The furor present at last year’s rate hearing was absent Wednesday as the Carpinteria Valley Water District’s board of directors convened to discuss changes in this year’s rates. This time, however, rates are going down instead of up.
While his board may not have been able to lower rates by much, General Manager Charles Hamilton said that 75 percent of the district’s customers received reduced bills this year.
“The goal was to have a no- or low-increase rate change [this year]. It was a difficult task, and we got into it with our friends at COMB about funding certain things and not funding certain things,” said Hamilton, referring to his district’s ongoing dispute beginning last year with the regional Cachuma Operation and Maintenance Board over the funding breakdown for its second-barrel project.
COMB projects typically have been split along lines established when the Cachuma Project was built in the 1950s, leaving Carpinteria on the hook for about 12 percent of the cost.
While COMB General Manager Kate Rees had touted the $9 million second-barrel project — a redundant 8,200-foot section of pipeline to be built in the foothills above Goleta that engineering consultant AECOM said would restore flow capacity to the South Coast’s aging water delivery system — as essential to COMB’s capability to deliver water during high-demand summer months, Hamilton and his board had balked at the claim, refusing to participate in a $16 million bond to fund that and other regional water infrastructure projects.
“If [the second-barrel project] had been warranted, that would have been a different story,” Hamilton said, explaining that the project’s location along the upper reach of the South Coast Conduit — the region’s main water artery — made it more of a benefit to the Goleta Water District and the City of Santa Barbara than to his district, which is located at the end of the line.
Managers from those agencies had disagreed with Hamilton’s position, however, pushing the project as an upgrade essential for continued service reliability.

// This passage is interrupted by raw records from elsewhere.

(* ===== verification/WorkflowContinuation.v ===== *)
(** * Workflow: continuations

    [orchestration/workflow/continuation.go]: the sealed record of a paused
    workflow, its validation, and the memory store with its protocol of resume
    claims. A claim is an object behind a pointer, which copies of a record share;
    the store keeps the claims in a heap of its own. The JSON encodings and SHA-256
    are parameters. A host context projection of a resume request is not
    modelled: requests carry none. The contexts of the calls are live. *)
From Stdlib Require Import Ascii.
From S2P Require Import Prelude GoStrings GoNum WorkflowTypes.

Local Open Scope bool_scope.
Local Open Scope string_scope.
Local Open Scope list_scope.
Local Open Scope Z_scope.

Definition WorkflowContinuationVersion := "workflow_continuation.v1".
Definition WorkflowContinuationMaxBytes : Z := 64 * 1024.
Definition WorkflowContinuationMaxEntries : nat := 1024.
Definition continuationTTL : Duration := 24 * 60 * Minute.

Inductive ContinuationError : Type :=
| ErrWorkflowContinuationMalformed
| ErrWorkflowContinuationCorrupt
| ErrWorkflowContinuationForeign
| ErrWorkflowContinuationExpired
| ErrWorkflowContinuationUnavailable
| ErrWorkflowContinuationConflict
| ErrWorkflowContinuationInProgress
| ErrWorkflowContinuationRecoveryRequired
| ErrWorkflowContinuationUnsupported.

Water from Lake Cachuma makes up about 80 percent of the supply for the South Coast’s four water service agencies — the City of Santa Barbara, as well as the Goleta, Montecito and Carpinteria Valley water districts all receive the bulk of their water from Cachuma, through the Santa Ynez Mountains via the 6½-mile-long Tecolote Tunnel — so the remaining South Coast service providers ponied up to pay for the second barrel.
Carpinteria’s board, however, had raised its rates last May, and cited the ire of customers complaining of already high rates as a motivating factor in its decision not to participate in funding the second barrel.
“One of our agricultural customers complained that nearly half of his bill went toward the monthly service charge, so we focused on lowering that,” Hamilton said, pointing out that by steering clear of the second-barrel project and restructuring its debt, the district was able to realize significant savings.
In all, he said 75 percent of the district’s customers received reductions, with the average single-family home user saving about $2.17 per bill.
“Without the debt restructuring,” Hamilton said, “we would have had to have increases more along the lines of 3, 4 or 5 percent in the budget.”